Activity: Write out exactly the lines below that run from the one containing "(e : FEntry)" through the one containing "Record Prepare := mkPrepare", both included, with no other lines.

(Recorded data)
== == ==

(* ===== verification/Msgs.v ===== *)
(** * Protocol data

    The records and tagged unions of [pkg/pb/msgs/msgs.pb.go] and
    [pkg/pb/state/state.pb.go] the state machine computes with.  A [oneof]
    is an inductive type with the source's cases and a last case for the
    unset union; a message field is named after its Go field with a short
    prefix of its record.  Pointers to nested messages are modelled as the
    nested value (the presence checks are the subject of [msgfilter.go]);
    [bytes] fields are slices, so that nil and empty stay distinct. *)
From S2P Require Import Prelude.

(** ** Network state (msgs.pb.go) *)

Record NetworkState_Config := mkConfig {
  nc_Nodes : list Z;
  nc_CheckpointInterval : Z;   (* int32 *)
  nc_MaxEpochLength : Z;       (* uint64 *)
  nc_NumberOfBuckets : Z;      (* int32 *)
  nc_F : Z;                    (* int32 *)
}.

Record NetworkState_Client := mkClientState {
  cl_Id : Z;
  cl_Width : Z;                         (* uint32 *)
  cl_WidthConsumedLastCheckpoint : Z;   (* uint32 *)
  cl_LowWatermark : Z;
  cl_CommittedMask : bytes;
}.

Inductive Reconfiguration :=
| Reconfiguration_NewClient (id width : Z)
| Reconfiguration_RemoveClient (id : Z)
| Reconfiguration_NewConfig (config : NetworkState_Config)
| Reconfiguration_unset.

Record NetworkState := mkNetworkState {
  ns_Config : NetworkState_Config;
  ns_Clients : list NetworkState_Client;
  ns_PendingReconfigurations : list Reconfiguration;
  ns_Reconfigured : bool;
}.

(** ** Requests, epochs and certificates (msgs.pb.go) *)

Record RequestAck := mkAck {
  ra_ClientId : Z;
  ra_ReqNo : Z;
  ra_Digest : slice;
}.

Record EpochConfig := mkEpochConfig {
  ec_Number : Z;
  ec_Leaders : list Z;
  ec_PlannedExpiration : Z;
}.

Record Checkpoint := mkCheckpoint {
  ckp_SeqNo : Z;
  ckp_Value : slice;
}.

Record EpochChange_SetEntry := mkSetEntry {
  se_Epoch : Z;
  se_SeqNo : Z;
  se_Digest : slice;
}.

Record EpochChange := mkEpochChange {
  ech_NewEpoch : Z;
  ech_Checkpoints : list Checkpoint;
  ech_PSet : list EpochChange_SetEntry;
  ech_QSet : list EpochChange_SetEntry;
}.

Record NewEpochConfig := mkNewEpochConfig {
  nec_Config : EpochConfig;
  nec_StartingCheckpoint : Checkpoint;
  nec_FinalPreprepares : list slice;
}.

Record NewEpoch_RemoteEpochChange := mkRemoteEpochChange {
  rec_NodeId : Z;
  rec_Digest : slice;
}.

Record NewEpoch := mkNewEpoch {
  ne_NewConfig : NewEpochConfig;
  ne_EpochChanges : list NewEpoch_RemoteEpochChange;
}.

(** ** Log entries (msgs.pb.go) *)

Record QEntry := mkQEntry { q_SeqNo : Z; q_Digest : slice; q_Requests : list RequestAck }.
Record PEntry := mkPEntry { p_SeqNo : Z; p_Digest : slice }.
Record CEntry := mkCEntry { c_SeqNo : Z; c_CheckpointValue : slice; c_NetworkState : NetworkState }.
Record NEntry := mkNEntry { n_SeqNo : Z; n_EpochConfig : EpochConfig }.
Record FEntry := mkFEntry { f_EndsEpochConfig : EpochConfig }.
Record ECEntry := mkECEntry { ece_EpochNumber : Z }.
Record TEntry := mkTEntry { t_SeqNo : Z; t_Value : slice }.
Record Suspect := mkSuspect { sus_Epoch : Z }.

Inductive Persistent :=
| Persistent_QEntry (e : QEntry)
| Persistent_PEntry (e : PEntry)
| Persistent_CEntry (e : CEntry)
| Persistent_NEntry (e : NEntry)
| Persistent_FEntry (e : FEntry)
| Persistent_ECEntry (e : ECEntry)
| Persistent_TEntry (e : TEntry)
| Persistent_Suspect (e : Suspect)
| Persistent_unset.

(** ** Network messages (msgs.pb.go) *)

Record Preprepare := mkPreprepare { pp_SeqNo : Z; pp_Epoch : Z; pp_Batch : list RequestAck }.
Record Prepare := mkPrepare { prep_SeqNo : Z; prep_Epoch : Z; prep_Digest : slice }.
Record Commit := mkCommit { com_SeqNo : Z; com_Epoch : Z; com_Digest : slice }.
Record EpochChangeAck := mkEpochChangeAck { eca_Originator : Z; eca_EpochChange : EpochChange }.
Record FetchBatch := mkFetchBatch { fb_SeqNo : Z; fb_Digest : slice }.
Record ForwardBatch := mkForwardBatch {
  fwb_SeqNo : Z; fwb_RequestAcks : list RequestAck; fwb_Digest : slice }.
Record ForwardRequest := mkForwardRequest { fwr_RequestAck : RequestAck; fwr_RequestData : slice }.

Inductive Msg :=
| Msg_Preprepare (m : Preprepare)
| Msg_Prepare (m : Prepare)
| Msg_Commit (m : Commit)
| Msg_Checkpoint (m : Checkpoint)
| Msg_Suspect (m : Suspect)
| Msg_EpochChange (m : EpochChange)
| Msg_EpochChangeAck (m : EpochChangeAck)
| Msg_NewEpoch (m : NewEpoch)
| Msg_NewEpochEcho (m : NewEpochConfig)
| Msg_NewEpochReady (m : NewEpochConfig)
| Msg_FetchBatch (m : FetchBatch)
| Msg_ForwardBatch (m : ForwardBatch)
| Msg_FetchRequest (m : RequestAck)
| Msg_ForwardRequest (m : ForwardRequest)
| Msg_RequestAck (m : RequestAck)
| Msg_unset.

(** ** Events and actions (state.pb.go) *)

Record EventInitialParameters := mkInitialParameters {
  ip_Id : Z;
  ip_BatchSize : Z;              (* uint32 *)
  ip_HeartbeatTicks : Z;         (* uint32 *)
  ip_SuspectTicks : Z;           (* uint32 *)
  ip_NewEpochTimeoutTicks : Z;   (* uint32 *)
  ip_BufferSize : Z;             (* uint32 *)
}.

Record EventCheckpointResult := mkCheckpointResult {
  ckr_SeqNo : Z;
  ckr_Value : slice;
  ckr_NetworkState : NetworkState;
  ckr_Reconfigured : bool;
}.

Record HashOrigin_Batch := mkHashBatch {
  hb_Source : Z; hb_Epoch : Z; hb_SeqNo : Z; hb_RequestAcks : list RequestAck }.
Record HashOrigin_VerifyBatch := mkHashVerifyBatch {
  hv_Source : Z; hv_SeqNo : Z; hv_RequestAcks : list RequestAck; hv_ExpectedDigest : slice }.
Record HashOrigin_EpochChange := mkHashEpochChange {
  he_Source : Z; he_Origin : Z; he_EpochChange : EpochChange }.

Inductive HashOrigin :=
| HashOrigin_isBatch (o : HashOrigin_Batch)
| HashOrigin_isEpochChange (o : HashOrigin_EpochChange)
| HashOrigin_isVerifyBatch (o : HashOrigin_VerifyBatch)
| HashOrigin_unset.

Record ActionCheckpoint := mkActionCheckpoint {
  ac_SeqNo : Z;
  ac_NetworkConfig : NetworkState_Config;
  ac_ClientStates : list NetworkState_Client;
}.

Record ActionStateTarget := mkActionStateTarget { ast_SeqNo : Z; ast_Value : slice }.

Inductive Action :=
| Action_Send (targets : list Z) (msg : Msg)
| Action_Hash (data : list slice) (origin : HashOrigin)
| Action_AppendWriteAhead (index : Z) (data : Persistent)
| Action_TruncateWriteAhead (index : Z)
| Action_Commit (batch : QEntry)
| Action_Checkpoint (cp : ActionCheckpoint)
| Action_AllocatedRequest (clientId reqNo : Z)
| Action_CorrectRequest (ack : RequestAck)
| Action_ForwardRequest (targets : list Z) (ack : RequestAck)
| Action_StateTransfer (target : ActionStateTarget).

Inductive Event :=
| Event_Initialize (params : EventInitialParameters)
| Event_LoadPersistedEntry (index : Z) (entry : Persistent)
| Event_CompleteInitialization
| Event_HashResult (digest : slice) (origin : HashOrigin)
| Event_CheckpointResult (result : EventCheckpointResult)
| Event_RequestPersisted (ack : RequestAck)
| Event_StateTransferComplete (seqNo : Z) (value : slice) (state : NetworkState)
| Event_StateTransferFailed (seqNo : Z) (value : slice)
| Event_Step (source : Z) (msg : Msg)
| Event_TickElapsed
| Event_ActionsReceived
| Event_unset.

(** ** Decidable equality *)

#[global] Instance Config_eq_dec : EqDecision NetworkState_Config.
Proof. solve_decision. Defined.
#[global] Instance ClientState_eq_dec : EqDecision NetworkState_Client.
Proof. solve_decision. Defined.
#[global] Instance Reconfiguration_eq_dec : EqDecision Reconfiguration.
Proof. solve_decision. Defined.
#[global] Instance NetworkState_eq_dec : EqDecision NetworkState.
Proof. solve_decision. Defined.
#[global] Instance RequestAck_eq_dec : EqDecision RequestAck.
Proof. solve_decision. Defined.
#[global] Instance EpochConfig_eq_dec : EqDecision EpochConfig.
Proof. solve_decision. Defined.
#[global] Instance Checkpoint_eq_dec : EqDecision Checkpoint.
Proof. solve_decision. Defined.
#[global] Instance SetEntry_eq_dec : EqDecision EpochChange_SetEntry.
Proof. solve_decision. Defined.
#[global] Instance EpochChange_eq_dec : EqDecision EpochChange.
Proof. solve_decision. Defined.
#[global] Instance NewEpochConfig_eq_dec : EqDecision NewEpochConfig.
Proof. solve_decision. Defined.
#[global] Instance QEntry_eq_dec : EqDecision QEntry.
Proof. solve_decision. Defined.
#[global] Instance Preprepare_eq_dec : EqDecision Preprepare.
Proof. solve_decision. Defined.
#[global] Instance Prepare_eq_dec : EqDecision Prepare.
Proof. solve_decision. Defined.
#[global] Instance Commit_eq_dec : EqDecision Commit.
Proof. solve_decision. Defined.
#[global] Instance Suspect_eq_dec : EqDecision Suspect.
Proof. solve_decision. Defined.
#[global] Instance EpochChangeAck_eq_dec : EqDecision EpochChangeAck.
Proof. solve_decision. Defined.
#[global] Instance RemoteEpochChange_eq_dec : EqDecision NewEpoch_RemoteEpochChange.
Proof. solve_decision. Defined.
#[global] Instance NewEpoch_eq_dec : EqDecision NewEpoch.
Proof. solve_decision. Defined.
#[global] Instance FetchBatch_eq_dec : EqDecision FetchBatch.
Proof. solve_decision. Defined.
#[global] Instance ForwardBatch_eq_dec : EqDecision ForwardBatch.
Proof. solve_decision. Defined.
#[global] Instance ForwardRequest_eq_dec : EqDecision ForwardRequest.
Proof. solve_decision. Defined.
#[global] Instance Msg_eq_dec : EqDecision Msg.
Proof. solve_decision. Defined.
#[global] Instance PEntry_eq_dec : EqDecision PEntry.
Proof. solve_decision. Defined.
#[global] Instance CEntry_eq_dec : EqDecision CEntry.
Proof. solve_decision. Defined.
#[global] Instance NEntry_eq_dec : EqDecision NEntry.
Proof. solve_decision. Defined.
#[global] Instance FEntry_eq_dec : EqDecision FEntry.
Proof. solve_decision. Defined.
#[global] Instance ECEntry_eq_dec : EqDecision ECEntry.
Proof. solve_decision. Defined.
#[global] Instance TEntry_eq_dec : EqDecision TEntry.
Proof. solve_decision. Defined.
#[global] Instance Persistent_eq_dec : EqDecision Persistent.
Proof. solve_decision. Defined.
#[global] Instance InitialParameters_eq_dec : EqDecision EventInitialParameters.
Proof. solve_decision. Defined.
#[global] Instance CheckpointResult_eq_dec : EqDecision EventCheckpointResult.
Proof. solve_decision. Defined.
#[global] Instance HashBatch_eq_dec : EqDecision HashOrigin_Batch.
Proof. solve_decision. Defined.
#[global] Instance HashVerifyBatch_eq_dec : EqDecision HashOrigin_VerifyBatch.
Proof. solve_decision. Defined.
#[global] Instance HashEpochChange_eq_dec : EqDecision HashOrigin_EpochChange.
Proof. solve_decision. Defined.
#[global] Instance HashOrigin_eq_dec : EqDecision HashOrigin.
Proof. solve_decision. Defined.
#[global] Instance Event_eq_dec : EqDecision Event.
Proof. solve_decision. Defined.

== == ==

Result for this task:
| Persistent_FEntry (e : FEntry)
| Persistent_ECEntry (e : ECEntry)
| Persistent_TEntry (e : TEntry)
| Persistent_Suspect (e : Suspect)
| Persistent_unset.

(** ** Network messages (msgs.pb.go) *)

Record Preprepare := mkPreprepare { pp_SeqNo : Z; pp_Epoch : Z; pp_Batch : list RequestAck }.
Record Prepare := mkPrepare { prep_SeqNo : Z; prep_Epoch : Z; prep_Digest : slice }.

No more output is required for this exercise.